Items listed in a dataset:

::::

Definition validateExternalNetwork (stack : string) (services : entries) (item : string * value) : check :=
  match asMap (snd item) with
  | None => Err "top-level network must be an object"
  | Some network =>
      if negb (boolValue (at_key network "external"))
      then refuse_if (has_key network "name") "non-external network must not override its stack-scoped name"
      else
        let physicalName := TrimSpace (match at_key network "name" with Str s => s | _ => "" end) in
        refuse_if (negb (((fst item =? "traefik-route")%string || HasPrefix (fst item) "route-")
                         && oneOfString physicalName (map (fun s => route_network stack (fst s)) services)))
          "browser deployments may use only their dedicated external Traefik route network"
  end.

Definition validateExternalNetworks (root : entries) (stack : string) : check :=
  match find_entry "networks" root with
  | None | Some Null => Ok tt
  | Some (Mapping networks) =>
      match services_of root with
      | None => Err "compose must declare at least one service"
      | Some services => each (validateExternalNetwork stack services) networks
      end
  | Some _ => Err "top-level networks must be a map"
  end.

::::

• **WORK INSTRUCTION**: From the records above, extract exactly and only the lines that begin at the line with "Some network =>" and stop after the line with "refuse_if (negb (((fst".

• **REPLY**:
  | Some network =>
      if negb (boolValue (at_key network "external"))
      then refuse_if (has_key network "name") "non-external network must not override its stack-scoped name"
      else
        let physicalName := TrimSpace (match at_key network "name" with Str s => s | _ => "" end) in
        refuse_if (negb (((fst item =? "traefik-route")%string || HasPrefix (fst item) "route-")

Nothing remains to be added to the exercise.